Testis specific gene antigen 10 (TSGA10) is a protein which has roles in spermatogenesis and cancers so that deletion or mutation in the TSGA10 gene resulted in non-obstructive infertility and aberrant expression of this protein, was detected in solid tumors and leukemia. Despite the crucial roles of TSGA10 in tumorigenesis and infertility, yet it is not obvious how various nsSNPs of its gene impress the structure and function of the TSGA10. Therefore, it is worthwhile to investigate the potential highly deleterious nsSNPs by several in-silico tools before launching costly experimental approaches.
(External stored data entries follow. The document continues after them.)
(* ===== verification/Prelude.v ===== *)
(** * Minipush: a verification library

    Minipush pushes events to the browsers of users.  Business servers write
    events to a Kafka topic; the leader consumes them, stores them in MySQL,
    numbers them per user, and announces the new number ("head") of each user;
    the hubs hold the websocket connections, deliver heads and serve requests
    for events.  A leader limits how many sessions a user may have.  A
    standalone server is both in one process.

    ** Files

    - [Prelude.v] (this file): machine integers, errors and panics, Go map
      iteration, [sort.Slice], pointers, shared lemmas and tactics.
    - [Proto.v]: the messages of [proto/api.pb.go].
    - [ReadStates.v]: [store/util.go]; read states packed into base64 blocks, and
      the day arithmetic of the clean-up.
    - [EventStore.v]: [store/event.go] over the tables of [docs/mysql.sql].  The
      state is [conn]: the tables and the number of calls made, with which the
      server's answers ([MySQL]: failing statements, lost commit answers, cut-off
      row iterations) are looked up.  One definition per SQL statement and per
      method.  The abstract specification is [apply_event]; a [Save] refines it.
    - [EventApi.v]: [ws/eventapi.go] and the interface [store.IEventStore], a
      class with [EventStore.v] as an instance.
    - [SessionStore.v]: [cluster/sessionstore.go], over a heap of sessions that
      the callers share.
    - [Cache.v]: [cache] of [cluster/eventstore.go], with the [float64] arithmetic
      of its ageing; as whole calls, and as steps that interleave.
    - [Storage.v]: the rest of [cluster/eventstore.go] and [cluster/util.go].  The
      consume loop is a state machine ([consume_pc]); with the send and delete
      loops it forms [storage_step].  What it needs of a store is the class
      [NumberedStore], discharged for [EventStore.v].
    - [PushServer.v]: [cluster/server.go]; [Route] is cut at the points where it
      waits ([Route_open], [Route_msg], [Route_error]); [server_step] interleaves
      all goroutines.
    - [Standalone.v]: [cluster/standalone.go].
    - [Hub.v]: [ws/hub.go], [ws/hstore.go], [ws/handler.go]; handlers with bounded
      channels that can be full or closed, [hub_step] for all goroutines.
    - [Cluster.v]: [cluster/cluster.go] and [cluster/client.go]; configuration,
      request routing and the channel of a node.
    - [Delivery.v]: [Storage.v] and [Hub.v] composed into one system ([sys_step]),
      from the topic to the browser; the whole [Handler.sendLoop].
    - [Flow.v]: the steps of that system in which nothing fails ([flow_step]).
    - [Logs.v]: the abstract specification of the event store, one log per user
      ([log_apply], [read_log]); [log_of] reads the logs off the tables.
    - [Roster.v]: [Hub.v] and [PushServer.v] composed ([roster_step]): the reports
      of a hub and the leader's store of its sessions.
    - [Keepalive.v]: pings, pongs and the read deadline of [ws/handler.go] in time
      ([ka_step]).
    - [GoLib.v]: the parts of [strconv] and [net] that the start-up uses.
    - [Json.v], [JsonFacts.v]: [encoding/json] on the structures that the program
      encodes and decodes, with the tags of [proto/api.pb.go].
    - [Goroutines.v]: programs of channel, lock, wait-group and context
      operations, their interleavings, and a checker for them.
    - [Shutdown.v]: the goroutines of a follower, a leader and a standalone server
      as such programs, from start to stop.
    - [Main.v]: [main.go] and [auth/mock.go]; flags, pid file, start-up, cookie.
    - [Profile.v]: [profile.go] and the signal loop of [main.go].
    - [Wire.v]: the path of a message with the concrete JSON codec, and the demo
      producer [dev/demo/main.go].
    - [Poison.v]: an event that can never be saved ([savable]) on its way from a
      browser to the consumer.
    - [Assembly.v]: [NewCluster], [NewStandalone], [newClient] applied to the
      configuration that [Main.v] computes; the head of [Run]; from an HTTP request
      to a session.

    ** What the theorems show

    - Storing: [Save] is atomic and exactly-once under failures and lost
      commits, numbers are consecutive per user and never reused, and saving
      succeeds when the server answers (C1 to C6); what the queries return (C18,
      C20, C22, [SetRead_correct], [DeleteOutdatedEvents_correct]); all methods
      together refine one append-only log per user (C27).
    - Consuming: heads are pushed in increasing order and none is lost, nothing is
      committed before it is saved, a message delivered again does not crash the
      consumer (C7 to C10); the steps of the cache, taken together, are its whole
      calls ([check_steps_refine]).
    - Hub: it does not panic, reports a session offline at most once, delivers
      heads to exactly the sessions of the user, answers each request once and
      hides storage errors (C11 to C13, C17); the sender of a closed session ends
      (C39); the read deadline cuts off exactly the browsers that do not answer
      (C23); a request opens the session it should ([request_opens_session]).
    - The whole path: the heads a browser is told are strictly increasing and
      never ahead of the store, in every run of the composed system (C24), and
      the events behind them can be read (C38); a head on its way can always be
      brought to the sessions of its user, unless a sender was lost (C21); a
      message that a browser sends is the message that the consumer decodes
      (C30); a request decoded from any bytes is well typed (C40).
    - Leader and standalone: the quota is enforced on the oldest sessions when a
      session comes online and at each tick, the session maps stay consistent,
      and the two servers agree (C14 to C16, C25, [Run_online_correct]); the leader
      knows the sessions of a hub up to lost reports and its own sweeps (C36).
    - Node and process: a node with one role keeps its messages in order (C34),
      accepted flags are safe (C35) and give components that fit together
      ([started_process_consistent]).
    - Stopping: from every reachable state a follower can stop, with one exception
      (C26); a standalone server can when it is idle and can hang when it is not
      (C31); a leader cannot get through its clean-up (C29).
    - Behaviour of the code that its authors will not want, each as a theorem
      about the same definitions: a message that stops the consumer (C19), a lost
      head in the cache (C28), a write error that blocks the hub (C32), the
      shared channel of a combined node (C33), a leader that a forwarded message
      crashes (C37); and, next to the components,
      [kicked_session_survives_next_tick], [kicked_never_reported],
      [reconnect_race], [failed_reread_panics] and
      [EventApi_GetEvents_limit_not_enforced].

    ** Conventions and bounds

    An [int32] or [int64] is a [Z] with the wrap-around written out where the
    source computes.  [result] is a Go error return, [go] a computation that can
    panic; a hub operation that blocks on a full channel is [Ret None].  The
    iteration order of a Go map is a [GoRange], arbitrary per call site.  Loops
    over data are structural; [for] loops that run forever are step relations,
    so no fuel is needed there.  [GoLib.parseIPv6_loop] has fuel 8: every round
    writes two of the sixteen bytes.  [Json.parse] has two units of fuel per byte
    and two more; [JsonFacts.parse_enough_fuel] shows that more fuel never changes
    the result.  The sets of states in [Shutdown.v] are computed with a bound of
    60000 states and then checked to be closed, so the bound assumes nothing; the
    channels there have the capacities of the source.  Kafka, MySQL, gRPC and
    the time-zone database are parameters (classes [IKafkaWriter], [MySQL],
    [GrpcStreams], and [midnight]); so is JSON where only the interface matters
    (classes [Json] and [ClientJson], which [Wire.v] instantiates with [Json.v]).

    ** Not modelled

    Listening and dialling beyond their outcome, TLS, the HTTP upgrade,
    frames, timers and deadlines other than those of [Keepalive.v], logs and
    metrics; the protobuf codec and other generated code; mocks; the interface
    of the chat store, which has no implementation. [jsonpb], which writes the
    answers to the browser, is a library under none of the sources; answers
    are followed up to the structure that is handed to it. In [Shutdown.v] a
    node has one role; a follower has no sessions, and a standalone server at
    most one whose connection breaks. *)

From stdpp Require Import base option list numbers gmap strings sorting.
From Stdlib Require Import ZArith Lia.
In the current study, we employed several different machine learning algorithms in a two-step screening procedure to analyze single nucleotide substitutions of TSGA10 gene. Prediction tools were included SIFT, PROVEAN, PolyPhen-2, SNAP2, SNPs & GO, PhD-SNP for the first step and the second step included predictive tools such as I-mutant 3.0, MUpro, SNPeffect 4.0 (LIMBO, WALTZ, TANGO, FoldX), MutationTaster and CADD. Also, the 3D models of significantly damaging variants were built by Phyre2. The results elucidated 15 amino acid alterations as the most deleterious ones. Among these S563P, E578K, Q580P, R638L, R638C, R638G, R638S, L648R, R649C, R649H were located in a domain which is approved to has interaction with the HIF1-A protein and D62Y, R105G, D106V and D111Y were located on phosphodiesterase domain. In sum, these predicted mutations significantly influence the function of TSGA10 and they could be used for precise study of this protein in infertility and cancer experimental investigations.